Update README.md

f325d89 verified 16 days ago

4.96 kB

	---
	license: other
	license_name: license
	license_link: LICENSE
	pipeline_tag: voice-activity-detection
	---

	# MMM — Multi-Mixture Model for Speaker Identification

	MMM (Multi-Mixture Model) is a PyTorch-based framework implementing a hybrid time-series architecture that combines Variational Autoencoders (VAE), Recurrent Neural Networks (RNNs), Hidden Markov Models (HMMs), Gaussian Mixture Models (GMMs), and an optional Transformer component.

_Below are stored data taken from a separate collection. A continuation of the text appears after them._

(** C6. The extraction visits the days 0 .. days-1 in order and, within a
    day, the meal types in the order of the request; a slot yields the
    entry of the first recipe, in catalog order, whose variable has value
    1, and no other; a day without entries is left out. *)
Theorem extract_schedule_spec
    (recipes : list recipe) (meals : list string)
    (values : var → Q) (days : nat) :
  extract_schedule recipes meals values days =
  schedule_of recipes meals values days ∧
  ∀ d m me,
    slot_entry recipes values d m = Some me ↔
    ∃ i r, recipes !! i = Some r ∧
           (values (d, m, recipe_id r) == 1)%Q ∧
           (∀ j r', recipes !! j = Some r' → (j < i)%nat →
                    ¬ (values (d, m, recipe_id r') == 1)%Q) ∧
           me = {| meal_type := m; recipeId := recipe_id r |}.
Proof.
  split.
  - apply extract_schedule_schedule_of.
  - intros d m me. unfold slot_entry. split.
    + destruct (list_find _ recipes) as [[i r]|] eqn:E; [|done].
      intros [= <-]. apply list_find_Some in E as (? & ? & ?). by exists i, r.
    + intros (i & r & Hi & Hsel & Hfirst & ->).
      assert (list_find (selected values d m) recipes = Some (i, r)) as ->; [|done].
      by apply list_find_Some.
Qed.

(** ** The relaxation pipeline *)

Lemma list_find_cons {A} (P : A → Prop) `{∀ x, Decision (P x)} x l :
  list_find P (x :: l) =
  if decide (P x) then Some (0%nat, x) else prod_map S id <$> list_find P l.
Proof. done. Qed.

Lemma fmap_bind {A B C} (f : B → C) (g : A → list B) (l : list A) :
  f <$> (l ≫= g) = l ≫= (λ x, f <$> g x).
Proof.
  induction l as [|x l IH]; [done|]. csimpl. by rewrite fmap_app, IH.
Qed.

Lemma bind_ext {A B} (f g : A → list B) (l : list A) :
  (∀ x, x ∈ l → f x = g x) → l ≫= f = l ≫= g.
Proof.
  induction l as [|x l IH]; intros H; [done|]. csimpl.
  rewrite (H x), IH; [done| |left]. intros y Hy. apply H. by right.
Qed.

Lemma let_pair {A B C} (p : A * B) (f : A → B → C) :
  (let '(a, b) := p in f a b) = f p.1 p.2.
Proof. by destruct p. Qed.

Section Pipeline.

Context (float_of_string : string → option pyfloat).
Context (stdout_accepts : string → bool).
Context (solve : LpProblem → result (LpStatus * (var → Q))).
Context (inventory : gmap string item_data).
Context (recipes : list recipe) (meals : list string).

Abbreviation mdl := (model float_of_string stdout_accepts inventory recipes meals).

Lemma expiry_cutoff_tier t1 t2 days item_name data :
  (expiry_cutoff float_of_string stdout_accepts recipes meals t1 days item_name data).*2 =
  (expiry_cutoff float_of_string stdout_accepts recipes meals t2 days item_name data).*2.
Proof.
  unfold expiry_cutoff. case_match; try done. unfold forbidden.
  rewrite !fmap_bind. apply bind_ext; intros d _.
  rewrite !fmap_bind. apply bind_ext; intros m _.
  rewrite !fmap_bind. apply bind_ext; intros r _. by case_decide.
Qed.

Lemma inventory_capacity_tier t1 t2 days :
  (inventory_capacity float_of_string stdout_accepts inventory recipes meals t1 days).*2 =
  (inventory_capacity float_of_string stdout_accepts inventory recipes meals t2 days).*2.
Proof.
  unfold inventory_capacity. rewrite !fmap_bind. apply bind_ext.
  intros [item_name data] _. rewrite !fmap_cons. f_equal. apply expiry_cutoff_tier.
Qed.


Context (days : nat).

Hypothesis conversions : conversions_pass float_of_string stdout_accepts inventory.
Hypothesis horizon : (1 ≤ days)%nat.
Hypothesis accepted : NoDup (render <$> names (mdl true 1 days)).

Lemma build_prob_model :
  build_prob float_of_string stdout_accepts inventory recipes meals days =
  Ok (mdl true 1 days).
Proof using conversions accepted. by apply build_prob_Ok. Qed.

Lemma build_prob2_model :
  build_prob2 float_of_string stdout_accepts inventory recipes meals days =
  Ok (mdl false 2 days).
Proof using conversions horizon accepted.
  apply build_prob2_Ok. split_and!; [done|by apply (rendered_relaxed _ _ _ _ _ _ _ _ days)|done].
Qed.

Lemma build_prob3_model reduced_days :
  (reduced_days ≤ days)%nat →
  build_prob3 float_of_string stdout_accepts inventory recipes meals reduced_days =
  Ok (mdl false 3 reduced_days).
Proof using conversions horizon accepted.
  intros Hle. apply build_prob3_Ok.
  split_and!; [done|by apply (rendered_relaxed _ _ _ _ _ _ _ _ days)|done].
Qed.

Lemma status_ok_successful st : status_ok st = true ↔ successful st.
Proof. unfold successful. destruct st; simpl; naive_solver. Qed.

Lemma shrink_spec (horizons : list nat) (log : list LpProblem) :
  Forall (λ h, h ≤ days)%nat horizons →
  let shrunk := (λ h, (mdl false 3 h, h)) <$> horizons in
  shrink float_of_string stdout_accepts solve inventory recipes meals horizons log =
  match list_find (decisive solve) shrunk with
  | Some (i, a) =>
      (rbind (outcome_of solve a) (λ found, Ok (Some found)),
       log ++ (take (S i) shrunk).*1)
  | None => (Ok None, log ++ shrunk.*1)
  end.
Proof using conversions horizon accepted.
  simpl. revert log. induction horizons as [|h hs IH]; intros log Hle.
  - simpl. by rewrite app_nil_r.
  - apply Forall_cons in Hle as [Hh Hle].
    cbn [shrink]. rewrite build_prob3_model, fmap_cons, list_find_cons by done.
    destruct (decide (decisive solve (mdl false 3 h, h))) as [Hs|Hs];
      unfold decisive in Hs; unfold outcome_of; simpl in Hs |- *.
    + destruct (solve (mdl false 3 h)) as [[st values]|e]; [|done].
      apply status_ok_successful in Hs. by rewrite Hs.
    + destruct (solve (mdl false 3 h)) as [[st values]|e]; [|by destruct Hs].
      rewrite <- status_ok_successful in Hs. apply not_true_is_false in Hs.
      rewrite Hs, IH by done.
      destruct (list_find _ _) as [[i a]|]; simpl; by rewrite <- app_assoc.
Qed.

Lemma relax_spec :
  let tries := attempts float_of_string stdout_accepts inventory recipes meals days in
  relax float_of_string stdout_accepts solve inventory recipes meals days =
  match list_find (decisive solve) tries with
  | Some (i, a) => (outcome_of solve a, (take (S i) tries).*1)
  | None => (outcome_of solve (mdl false 2 days, days), tries.*1)
  end.
Proof using conversions horizon accepted.
  cbv zeta. unfold relax, attempts.
  rewrite build_prob_model, build_prob2_model, shrink_spec.
  2: { apply Forall_forall. intros h Hin%list_elem_of_In%in_rev%list_elem_of_In%elem_of_seq. lia. }
  cbv zeta. rewrite !list_find_cons.
  destruct (decide (decisive solve (mdl true 1 days, days))) as [H1|H1];
    unfold decisive in H1; simpl in H1.
  { unfold outcome_of. simpl.
    destruct (solve (mdl true 1 days)) as [[st1 values1]|e1]; [|done].
    apply status_ok_successful in H1. by rewrite H1. }
  destruct (solve (mdl true 1 days)) as [[st1 values1]|e1]; [|by destruct H1].
  rewrite <- status_ok_successful in H1. apply not_true_is_false in H1.
  rewrite H1.
  destruct (decide (decisive solve (mdl false 2 days, days))) as [H2|H2];
    unfold decisive in H2; simpl in H2.
  { unfold outcome_of. simpl.
    destruct (solve (mdl false 2 days)) as [[st2 values2]|e2]; [|done].
    apply status_ok_successful in H2. by rewrite H2. }
  destruct (solve (mdl false 2 days)) as [[st2 values2]|e2] eqn:Hsolve2;
    [|by destruct H2].
  rewrite <- status_ok_successful in H2. apply not_true_is_false in H2.
  rewrite H2.
  destruct (list_find _ _) as [[i a]|]; simpl.
  - unfold outcome_of. by destruct (solve a.1) as [[st values]|e].
  - unfold outcome_of. simpl. by rewrite Hsolve2.
Qed.

End Pipeline.

Lemma solve_meal_plan_valid float_of_string stdout_accepts solve req :
  valid req →
  solve_meal_plan float_of_string stdout_accepts solve req =
  match relax float_of_string stdout_accepts solve (inventory req) (recipes req) (meals req)
              (days req) with
  | (Ok outcome, log) => (respond (recipes req) (meals req) outcome, log)
  | (Raise _, log) => (ServerError, log)
  end.
Proof.
  intros (Hinv & Hrec & Hmeals & Hdays). unfold solve_meal_plan.
  rewrite !bool_decide_eq_false_2; [|by destruct (meals req)|by destruct (recipes req)|done].
  destruct (Nat.ltb_spec (days req) 1), (Nat.ltb_spec 7 (days req)); try lia. done.
Qed.


Lemma omelet_valid : valid omelet_request.
Proof. unfold valid. vm_compute. split_and!; (done || lia). Qed.




(** ** Shape of the schedule *)

Lemma day_label_inj d1 d2 : day_label d1 = day_label d2 → d1 = d2.
Proof.
  unfold day_label. simpl. intros [= H]. apply pretty_nat_inj in H. lia.
Qed.

Lemma sublist_omap_fmap {A B} (f : A → option B) (g : B → A) (l : list A) :
  (∀ x y, f x = Some y → g y = x) → sublist (g <$> omap f l) l.
Proof.
  intros Hfg. induction l as [|x l IH]; csimpl; [constructor|].
  destruct (f x) as [y|] eqn:E; csimpl.
  - rewrite (Hfg x y E). by constructor.
  - by constructor.
Qed.

Lemma sublist_fmap_filter {A B} (P : B → Prop) `{∀ y, Decision (P y)}
    (f : A → B) (g : B → A) (l : list A) :
  (∀ x, g (f x) = x) → sublist (g <$> filter P (f <$> l)) l.
Proof.
  intros Hgf. induction l as [|x l IH]; csimpl; [constructor|].
  rewrite filter_cons. case_decide; csimpl.
  - rewrite Hgf. by constructor.
  - by constructor.
Qed.

Section Schedule.

Context (recipes : list recipe) (meals : list string).

Lemma slot_entry_Some values d m me :
  slot_entry recipes values d m = Some me →
  meal_type me = m ∧
  ∃ r, r ∈ recipes ∧ selected values d m r ∧ recipeId me = recipe_id r.
Proof.
  unfold slot_entry. destruct (list_find _ recipes) as [[i r]|] eqn:E; [|done].
  intros [= <-]. apply list_find_Some in E as (Hi & Hsel & _).
  split; [done|]. exists r. split_and!; [|done..].
  by eapply list_elem_of_lookup_2.
Qed.

Lemma schedule_of_days values days :
  sublist (day <$> schedule_of recipes meals values days)
          (day_label <$> seq 0 days).
Proof.
  unfold schedule_of. induction (seq 0 days) as [|d ds IH]; csimpl; [constructor|].
  rewrite filter_cons. case_decide; csimpl; by constructor.
Qed.

Lemma schedule_of_entry values days e :
  e ∈ schedule_of recipes meals values days →
  ∃ d, (d < days)%nat ∧ day e = day_label d ∧
       day_meals e = omap (slot_entry recipes values d) meals ∧
       day_meals e ≠ [].
Proof.
  unfold schedule_of. intros [Hne Hin]%list_elem_of_filter.
  apply list_elem_of_fmap in Hin as (d & -> & Hd%elem_of_seq).
  exists d. split_and!; [lia|done..].
Qed.

Lemma day_meals_types values d :
  sublist (meal_type <$> omap (slot_entry recipes values d) meals) meals.
Proof.
  apply sublist_omap_fmap. intros m me H. by apply slot_entry_Some in H as [? _].
Qed.

End Schedule.

Lemma solved_extract float_of_string stdout_accepts solve req st sched log :
  solve_meal_plan float_of_string stdout_accepts solve req = (Solved st sched, log) →
  valid req ∧
  (∃ p, build_prob float_of_string stdout_accepts (inventory req) (recipes req) (meals req)
                   (days req) = Ok p) ∧
  ∃ values h, status_ok st = true ∧ (1 ≤ h ≤ days req)%nat ∧
    sched = extract_schedule (recipes req) (meals req) values h.
Proof.
  unfold solve_meal_plan.
  repeat (case_bool_decide; [done|]).
  destruct (_ || _) eqn:Hdays; [done|].
  apply orb_false_iff in Hdays as [Hlo%Nat.ltb_ge Hhi%Nat.ltb_ge].
  intros Hrun.
  assert (valid req) as Hvalid.
  { unfold valid. split_and!; try done; try lia.
    - intros E. by rewrite E in *.
    - intros E. by rewrite E in *. }
  split; [done|].
  destruct (relax _ _ _ _ _ _) as [[outcome|e] log'] eqn:Hrelax; [|done].
  injection Hrun as Hresp <-.
  assert (∃ p, build_prob float_of_string stdout_accepts (inventory req) (recipes req)
                 (meals req) (days req) = Ok p) as [p Hbuild].
  { unfold relax in Hrelax.
    destruct (build_prob _ _ _ _ _) as [p|e]; [by eexists|done]. }
  split; [by eexists|].
  pose proof Hbuild as (Hconv & Hacc & _)%build_prob_Ok.
  rewrite relax_spec in Hrelax by done. cbv zeta in Hrelax.
  destruct outcome as [[st' values] h]. unfold respond in Hresp.
  destruct (status_ok st') eqn:Hok; [|done]. injection Hresp as -> <-.
  exists values, h. split; [done|]. split; [|done].
  destruct (list_find _ _) as [[i [q h']]|] eqn:Hfind.
  - injection Hrelax as Hout _. unfold outcome_of in Hout. simpl in Hout.
    destruct (solve q) as [[st1 values1]|e]; [|done]. injection Hout as _ _ ->.
    apply list_find_Some in Hfind as (Hi%list_elem_of_lookup_2 & _ & _).
    unfold attempts in Hi.
    apply elem_of_cons in Hi as [[= _ ->]|Hi]; [lia|].
    apply elem_of_cons in Hi as [[= _ ->]|Hi]; [lia|].
    apply list_elem_of_fmap in Hi as (rd & [= _ ->] & Hrd).
    apply list_elem_of_In, in_rev, list_elem_of_In, elem_of_seq in Hrd; lia.
  - injection Hrelax as Hout _. unfold outcome_of in Hout. simpl in Hout.
    destruct (solve _) as [[st1 values1]|e]; [|done]. injection Hout as _ _ <-.
    lia.
Qed.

	The framework is designed primarily for audio tasks, with a reference implementation focused on speaker identification. This repository includes model code, training scripts, speaker identification utilities, and a demo web application.

	Designed and trained by: Chance Brownfield

	---

	## Model Overview

	- Model type: Hybrid generative sequential model
	- Framework: PyTorch
	- Primary domain: Audio / time-series
	- Main use case: Speaker identification and embedding extraction
	- Input: 1-D audio signals or time-series features
	- Output: Latent embeddings, likelihood scores, predictions

	---

	## Architecture Summary

	### VariationalRecurrentMarkovGaussianTransformer

	The core MMM model integrates:

	- Variational Autoencoder (VAE)
	Encodes each time step into a latent variable and reconstructs the input.

	- RNN Emission Network
	Produces emission parameters for the HMM from latent sequences.

	- Hidden Markov Model (HMM)
	Models temporal structure in latent space using Gaussian Mixture emissions.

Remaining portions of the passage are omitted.